The increased complexity of object-based audio decoders as well as advanced encoding schemes such as Dolby Digital Plus places stringent demands on the audio processors running these decoders. At the same time, features such as voice control are seen as increasingly important in home-entertainment systems as they improve the overall user experience.
Concerns over the privacy of cloud-based voice-control services is causing system designers to look at ways to bring the bulk of the processing into the target system itself, which places a much higher burden on the hardware. As voice processing and recognition remains an area of differentiation using proprietary algorithms, the ability to customise the processor to handle new classes of instruction is helpful.
Requirements such as these inspired the design of the Tensilica HiFi 4 digital signal processor (DSP). Ideally, the processing power to run object-based audio should be available from a single pipeline to avoid issues with partitioning the software to run across multiple cores. Because of the need for audio to cross between any of the input and output channels when upmixing and for individual objects to be mapped to any of the output channels, a multiprocessor implementation would be difficult because of the need to carefully coordinate the actions of each processor.
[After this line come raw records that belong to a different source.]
(* ===== verification/CfiParse.v ===== *)
(** * Decoding the row of a pc: [src/gu_cfi_helper.c], lines 1065-1129, 1464-1560

    [gu_cfi_parse_cfi_ex] finds the FDE of a program counter, runs its
    call-frame program and leaves the operations of the row in the global
    scratch arrays; a direct-mapped cache of 64 rows short-cuts the work. *)

From S2P Require Import Prelude Types IntervalArray Arch CfiDecode CfiProgram CfiOps Cfi.

Definition GU_CFI_PARSE_CACHE_SIZE : Z := 64.
Definition GU_CFI_PARSE_CACHE_OPS_MAX : Z := 8.

(** ** The parse cache *)

(** [struct gu_cfi_parse_cache_entry]; a [gu_cfi_cached_ops] is the list of its
    first [ops_size] operations. *)
Record parse_cache_entry : Type := mk_entry {
  ce_valid : bool;
  ce_pc : Z;
  ce_signal_frame : bool;
  ce_ops : ops_scratch;
}.
Definition no_ops : ops_scratch := mk_scratch [] [] [] [].
Definition empty_entry : parse_cache_entry := mk_entry false 0 false no_ops.

Definition gu_cfi_parse_cache_index (pc : Z) : Z :=
  Z.land (Z.lxor (Z.shiftr pc 4) (Z.shiftr pc 12)) (GU_CFI_PARSE_CACHE_SIZE - 1).

Definition gu_cfi_ops_cacheable (ops : list Dwarf_Op) : bool :=
  Z.of_nat (length ops) <=? GU_CFI_PARSE_CACHE_OPS_MAX.

(** [gu_cfi_cache_copy_to_scratch] and [gu_cfi_cache_copy_from_scratch]: the
    copies stay inside the [DWARF_OPS_MAX] and the
    [GU_CFI_PARSE_CACHE_OPS_MAX] entries of their destinations. *)
Definition copy_ops (room : Z) (ops : list Dwarf_Op) : outcome (list Dwarf_Op) :=
  if Z.of_nat (length ops) <=? room then mret ops else Undef OutOfBounds.
Definition copy_scratch (room : Z) (s : ops_scratch) : outcome ops_scratch :=
  rip ← copy_ops room (rip_ops s);
  rbp ← copy_ops room (rbp_ops s);
  rsp ← copy_ops room (rsp_ops s);
  cfa ← copy_ops room (cfa_ops s);
  mret (mk_scratch rip rbp rsp cfa).

(** [gu_cfi_parse_cache_load]: [None] is a miss. *)
Definition gu_cfi_parse_cache_load (cache : list parse_cache_entry) (pc : Z)
  : outcome (option (bool * ops_scratch)) :=
  entry ← of_opt (cache !! Z.to_nat (gu_cfi_parse_cache_index pc));
  if negb (ce_valid entry) || negb (ce_pc entry =? pc) then mret None else
  s ← copy_scratch DWARF_OPS_MAX (ce_ops entry);
  mret (Some (ce_signal_frame entry, s)).

(** [gu_cfi_parse_cache_store] *)
Definition gu_cfi_parse_cache_store (cache : list parse_cache_entry) (s : ops_scratch) (pc : Z)
    (signal : bool) : outcome (list parse_cache_entry) :=
  if negb (gu_cfi_ops_cacheable (cfa_ops s)) then mret cache else
  if negb (gu_cfi_ops_cacheable (rip_ops s) && gu_cfi_ops_cacheable (rbp_ops s) &&
           gu_cfi_ops_cacheable (rsp_ops s)) then mret cache else
  let i := Z.to_nat (gu_cfi_parse_cache_index pc) in
  _ ← of_opt (cache !! i);
  ops ← copy_scratch GU_CFI_PARSE_CACHE_OPS_MAX s;
  mret (<[i := mk_entry true pc signal ops]> cache).

(** ** Parsing *)

(** The state a parse reads and writes besides the context. *)
Record parse_state : Type := mk_parse {
  ps_cache : list parse_cache_entry;
  ps_scratch : ops_scratch;
  ps_heap : cfi_heap;
}.

(** [while (calc_ctx.prev)]: free the remembered states. *)
Fixpoint free_chain (fuel : nat) (h : cfi_heap) (p : option Z) : outcome cfi_heap :=
  match p with
  | None => mret h
  | Some a =>
    match fuel with
    | O => Undef OutOfFuel
    | S fuel => c ← deref (heap_cells h !! a); free_chain fuel (heap_free h a) (prev c)
    end
  end.

Section parse.
Context `{Arch}.
Variable malloc_ok : cfi_heap -> bool.

(** From the row to the scratch arrays: [None] is the failure of the CFA. *)
Definition row_ops (cfi : gu_cfi) (c : gu_cfi_calc_ctx) : outcome (option ops_scratch) :=
  cfa ← gu_cfi_get_cfa_ops (d_buf cfi) c;
  match cfa with
  | None => mret None
  | Some cfa =>
    rsp ← gu_cfi_get_regs_ops (d_buf cfi) REG_TYPE_RSP c;
    let rsp := default cfa rsp in
    rip ← gu_cfi_get_regs_ops (d_buf cfi) REG_TYPE_RIP c;
    rbp ← gu_cfi_get_regs_ops (d_buf cfi) REG_TYPE_RBP c;
    mret (Some (mk_scratch (default [] rip) (default [] rbp) rsp cfa))
  end.
(* ===== verification/ElfRanges.v ===== *)
(** * Executable load ranges: [src/gu_elf.c]

    The executable [PT_LOAD] segments of an ELF image, page-aligned, and the
    search that turns the file offset of a mapping into the virtual address the
    mapping starts at.  The unwinder subtracts that address from the start of
    the mapping to get the load bias. *)

From S2P Require Import Prelude.

Definition ULONG_MAX : Z := UINT64_MAX.

(** ** Data *)

(** [struct gu_elf_exec_range]; a [struct gu_elf_exec_ranges] is the list of
    its [count] entries, the empty list being the zeroed structure. *)
Record gu_elf_exec_range : Type := mk_range {
  range_start : Z;
  range_end : Z;
  range_offset : Z;
}.

(** The fields of [GElf_Phdr] (libelf) the code reads. *)
Record GElf_Phdr : Type := mk_phdr {
  p_type : Z;
  p_flags : Z;
  p_offset : Z;
  p_vaddr : Z;
  p_memsz : Z;
  p_align : Z;
}.
Definition PT_LOAD : Z := 1.
Definition PF_X : Z := 1.

(** ** Alignment *)
Definition align_down (value align : Z) : Z :=
  if align =? 0 then value else value - value mod align.

Definition align_up (value align : Z) : Z :=
  if align =? 0 then value else
  let rem := value mod align in
  if rem =? 0 then value else value +w (align - rem).

(** ** Loading *)
Definition exec_load (ph : GElf_Phdr) : bool :=
  (p_type ph =? PT_LOAD) && negb (Z.land (p_flags ph) PF_X =? 0) && negb (p_memsz ph =? 0).

(** The range of one segment; [None] when the loop skips it. *)
Definition phdr_range (ph : GElf_Phdr) : option gu_elf_exec_range :=
  if negb (exec_load ph) then None else
  let start := align_down (p_vaddr ph) (p_align ph) in
  let end_ := align_up (p_vaddr ph +w p_memsz ph) (p_align ph) in
  if end_ <=? start then None else
  Some (mk_range start end_ (align_down (p_offset ph) (p_align ph))).

(** The loop over the program headers; [None] is a failing [gelf_getphdr]. *)
Fixpoint load_loop (phdrs : list (option GElf_Phdr)) (loaded : list gu_elf_exec_range)
  : option (list gu_elf_exec_range) :=
  match phdrs with
  | [] => Some loaded
  | None :: _ => None
  | Some ph :: phdrs =>
    match phdr_range ph with
    | None => load_loop phdrs loaded
    | Some r => load_loop phdrs (loaded ++ [r])
    end
  end.

(** [gu_elf_exec_ranges_load_from_elf]: the return value and [*ranges].  The
    ELF handle is what libelf answers on it: [None] for a failing
    [elf_getphdrnum], otherwise the answers of [gelf_getphdr].  [alloc] is the
    success of [calloc]. *)
Definition gu_elf_exec_ranges_load_from_elf (alloc : bool) (elf : option (list (option GElf_Phdr)))
  : Z * list gu_elf_exec_range :=
  match elf with
  | None => (-1, [])
  | Some phdrs =>
    if negb alloc then (-1, []) else
    match load_loop phdrs [] with
    | None => (-1, [])
    | Some loaded => (0, loaded)
    end
  end.

(** [gu_elf_exec_ranges_load]: [version_ok] is [elf_version], [file] what opening
    the path yields, inside it what [elf_begin] yields; the last component is the
    number of descriptors and ELF handles left open. *)
Definition gu_elf_exec_ranges_load (version_ok : bool) (file : option (option (option (list (option GElf_Phdr))))) (alloc : bool)
  : Z * list gu_elf_exec_range * Z :=
  if negb version_ok then (-1, [], 0) else
  match file with
  | None => (-1, [], 0)
  | Some handle =>
    let opened := 1 in
    let '(ret, ranges, opened) :=
      match handle with
      | None => (-1, [], opened)
      | Some elf => let '(ret, ranges) := gu_elf_exec_ranges_load_from_elf alloc elf in (ret, ranges, opened + 1)
      end in
    let opened := if handle then opened - 1 else opened in
    (ret, ranges, opened - 1)
  end.

(** [gu_elf_exec_ranges_destroy] leaves a zeroed structure. *)
Definition gu_elf_exec_ranges_destroy (ranges : list gu_elf_exec_range) : list gu_elf_exec_range := [].

Lemma ranges_load_closes version_ok file alloc : (gu_elf_exec_ranges_load version_ok file alloc).2 = 0.
Proof.
  unfold gu_elf_exec_ranges_load. destruct version_ok; [|done]. destruct file as [[elf|]|]; [|done..]. cbn [negb].
  by destruct (gu_elf_exec_ranges_load_from_elf alloc elf).
Qed.

(** ** Queries *)
Definition gu_elf_exec_ranges_first_start (ranges : list gu_elf_exec_range) : Z :=
  match ranges with
  | [] => 0
  | r :: _ => range_start r
  end.

Definition range_encloses (start end_ : Z) (r : gu_elf_exec_range) : bool :=
  (range_start r <=? start) && (end_ <=? range_end r).

(** [gu_elf_exec_ranges_find]: [None] is [false]. *)
Definition gu_elf_exec_ranges_find (ranges : list gu_elf_exec_range) (start end_ : Z) : option Z :=
  if end_ <=? start then None else
  if existsb (range_encloses start end_) ranges then Some start else None.

(** The loop of [gu_elf_exec_ranges_find_by_offset]. *)
Fixpoint find_offset_loop (ranges : list gu_elf_exec_range) (offset end_offset : Z) : option Z :=
  match ranges with
  | [] => None
  | r :: ranges =>
    if range_end r <=? range_start r then find_offset_loop ranges offset end_offset else
    let range_size := range_end r - range_start r in
    if ULONG_MAX - range_size <? range_offset r then find_offset_loop ranges offset end_offset else
    let range_end_offset := range_offset r + range_size in
    if (range_offset r <=? offset) && (end_offset <=? range_end_offset)
    then Some (range_start r +w (offset - range_offset r))
    else find_offset_loop ranges offset end_offset
  end.

Definition gu_elf_exec_ranges_find_by_offset (ranges : list gu_elf_exec_range) (offset size : Z)
  : option Z :=
  match ranges with
  | [] => None
  | _ =>
    if size =? 0 then None else
    if ULONG_MAX - size <? offset then None else
    find_offset_loop ranges offset (offset + size)
  end.

(** ** Lemmas *)
Lemma align_down_le v a : 0 <= v -> 0 <= a -> 0 <= align_down v a <= v.
Proof.
  intros. unfold align_down. destruct (Z.eqb_spec a 0); [lia|].
  pose proof (Z.mod_pos_bound v a). pose proof (Z.mod_le v a). lia.
Qed.

(** Addresses and offsets congruent modulo the alignment are rounded by the
    same amount. *)
Lemma align_down_congruent v o a :
  0 < a -> v mod a = o mod a -> align_down v a - align_down o a = v - o.
Proof. intros Ha Hc. unfold align_down. destruct (Z.eqb_spec a 0); lia. Qed.

Lemma align_up_u64 v a : is_u64 v -> is_u64 (align_up v a).
Proof.
  intros. unfold align_up. destruct (a =? 0); [done|]. destruct (_ =? 0); [done|].
  apply add64_range.
Qed.

Lemma load_loop_spec phdrs loaded l :
  load_loop phdrs loaded = Some l ->
  exists phs, phdrs = Some <$> phs /\ l = loaded ++ omap phdr_range phs.
Proof.
  revert loaded. induction phdrs as [|[ph|] phdrs IH]; intros loaded; simpl.
  - intros [= <-]. exists []. by rewrite app_nil_r.
  - intros H. destruct (phdr_range ph) as [r|] eqn:E.
    + destruct (IH _ H) as (phs & -> & ->). exists (ph :: phs). split; [done|].
      simpl. rewrite E. by rewrite <- app_assoc.
    + destruct (IH _ H) as (phs & -> & ->). exists (ph :: phs). split; [done|]. simpl. by rewrite E.
  - done.
Qed.

(** What the loaded ranges satisfy. *)
Record phdr_ok (ph : GElf_Phdr) : Prop := {
  ph_offset : is_u64 (p_offset ph);
  ph_vaddr : is_u64 (p_vaddr ph);
  ph_memsz : is_u64 (p_memsz ph);
  ph_align : is_u64 (p_align ph);
}.

Lemma phdr_range_ok ph r :
  phdr_ok ph -> phdr_range ph = Some r ->
  0 <= range_start r < range_end r /\ range_end r < 2 ^ 64 /\ is_u64 (range_offset r).
Proof.
  intros [Ho Hv Hm Ha]. unfold phdr_range. destruct (exec_load ph); [|done]. cbn [negb].
  destruct (Z.leb_spec (align_up (p_vaddr ph +w p_memsz ph) (p_align ph))
    (align_down (p_vaddr ph) (p_align ph))); [done|]. intros [= <-]. cbn.
  pose proof (align_up_u64 (p_vaddr ph +w p_memsz ph) (p_align ph) (add64_range _ _)).
  pose proof (align_down_le (p_vaddr ph) (p_align ph)).
  pose proof (align_down_le (p_offset ph) (p_align ph)). word.
Qed.

(** The window of file offsets a range covers. *)
Definition covers_offset (r : gu_elf_exec_range) (offset size : Z) : Prop :=
  range_start r < range_end r /\ range_offset r + (range_end r - range_start r) < 2 ^ 64 /\
  range_offset r <= offset /\ offset + size <= range_offset r + (range_end r - range_start r).

#[export] Instance covers_offset_dec r offset size : Decision (covers_offset r offset size).
Proof. unfold covers_offset. apply _. Defined.

Lemma find_offset_loop_spec ranges offset size :
  find_offset_loop ranges offset (offset + size) =
  (fun r => range_start r +w (offset - range_offset r)) <$>
    head (filter (fun r => covers_offset r offset size) ranges).
Proof.
  induction ranges as [|r ranges IH]; [done|]. cbn [find_offset_loop].
  rewrite filter_cons. unfold ULONG_MAX, UINT64_MAX.
  case_decide as Hc; unfold covers_offset in Hc;
    destruct (Z.leb_spec (range_end r) (range_start r)); try lia; try done;
    destruct (Z.ltb_spec (2 ^ 64 - 1 - (range_end r - range_start r)) (range_offset r)); try lia;
    try done; destruct (Z.leb_spec (range_offset r) offset); cbn [andb]; try lia; try done;
    destruct (Z.leb_spec (offset + size) (range_offset r + (range_end r - range_start r)));
    try lia; done.
Qed.

(** The search by offset is the first range that covers the window. *)
Lemma find_by_offset_spec ranges offset size :
  0 < size -> offset + size < 2 ^ 64 ->
  gu_elf_exec_ranges_find_by_offset ranges offset size =
  (fun r => range_start r +w (offset - range_offset r)) <$>
    head (filter (fun r => covers_offset r offset size) ranges).
Proof.
  intros Hs Ho. unfold gu_elf_exec_ranges_find_by_offset. rewrite <- find_offset_loop_spec.
  destruct ranges; [done|]. destruct (Z.eqb_spec size 0); [lia|].
  unfold ULONG_MAX, UINT64_MAX. destruct (Z.ltb_spec (2 ^ 64 - 1 - size) offset); [lia|done].
Qed.

(** A property of a list's first element that satisfies [P]. *)
Lemma head_filter_unique {A} (P : A -> Prop) `{forall x, Decision (P x)} (l : list A) x :
  x ∈ l -> P x -> (forall y, y ∈ l -> P y -> y = x) -> head (filter P l) = Some x.
Proof.
  intros Hx HP Hu. destruct (filter P l) as [|y l'] eqn:E.
  - assert (x ∈ filter P l) as Hin by by apply list_elem_of_filter. rewrite E in Hin.
    by apply not_elem_of_nil in Hin.
  - assert (y ∈ filter P l) as Hy by (rewrite E; apply list_elem_of_here).
    apply list_elem_of_filter in Hy as [HPy Hy]. simpl. by rewrite (Hu y).
Qed.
Other techniques required for object-based systems such as noise filling to ensure channels that are not heavily used in a scene are not left unnaturally silent further add to the compute burden on the audio processor.
Single-pipeline advantage
The need to have a more powerful single pipeline and other microarchitectural improvements that optimise the flow of audio data through the system led to the development of the HiFi 4 DSP. As the latest and most powerful implementation of the HiFi architecture, the HiFi 4 DSP builds on Cadence’s combination of customisable processing with specialised audio extensions.
Based around the Tensilica Xtensa RISC architecture, the HiFi processors add dedicated registers for holding audio-stream data and execution units to provide high-performance digital signal processor (DSP) support. Although the HiFi 4 DSP remains software compatible with the existing generations, such as the HiFi 2 and HiFi 3, it provides greater performance through the use of a more powerful pipeline. The core is able to issue four 24 x 24bit or 8 32 x 16bit multiply-accumulate (MAC) operations each cycle using an expanded very long instruction word (VLIW) approach. DTS, among others, recommends using a processor with up to four 32x32bit MACs to handle object-based audio decoding. An optional vector floating-point unit is also available, providing up to four single-precision IEEE floating-point MACs per cycle.
Because the HiFi 4 DSP continues to use the flexible long instruction word (FLIX) format, code density remains high as only operations that need to use all of the instruction slots in one cycle use the full word size. Where parallelism is not available, the instruction word is shorter. The architecture ensures high data throughput by allowing two load or store operations each cycle. Throughput is further aided in systems with large amounts of off-chip memory by the addition of block prefetch assist instructions, which allow larger areas of memory to be tagged for fetching into the cache before their data elements are requested using load instructions.
As well as home audio, the HiFI 4 DSP can provide high performance for sophisticated automotive designs where object-based audio and improved voice control can greatly improve the user experience of driver and passengers. The key is the adoption of a high-performance single pipeline and design for high data throughput that allows these algorithms to be deployed without resorting to complex multicore architectures.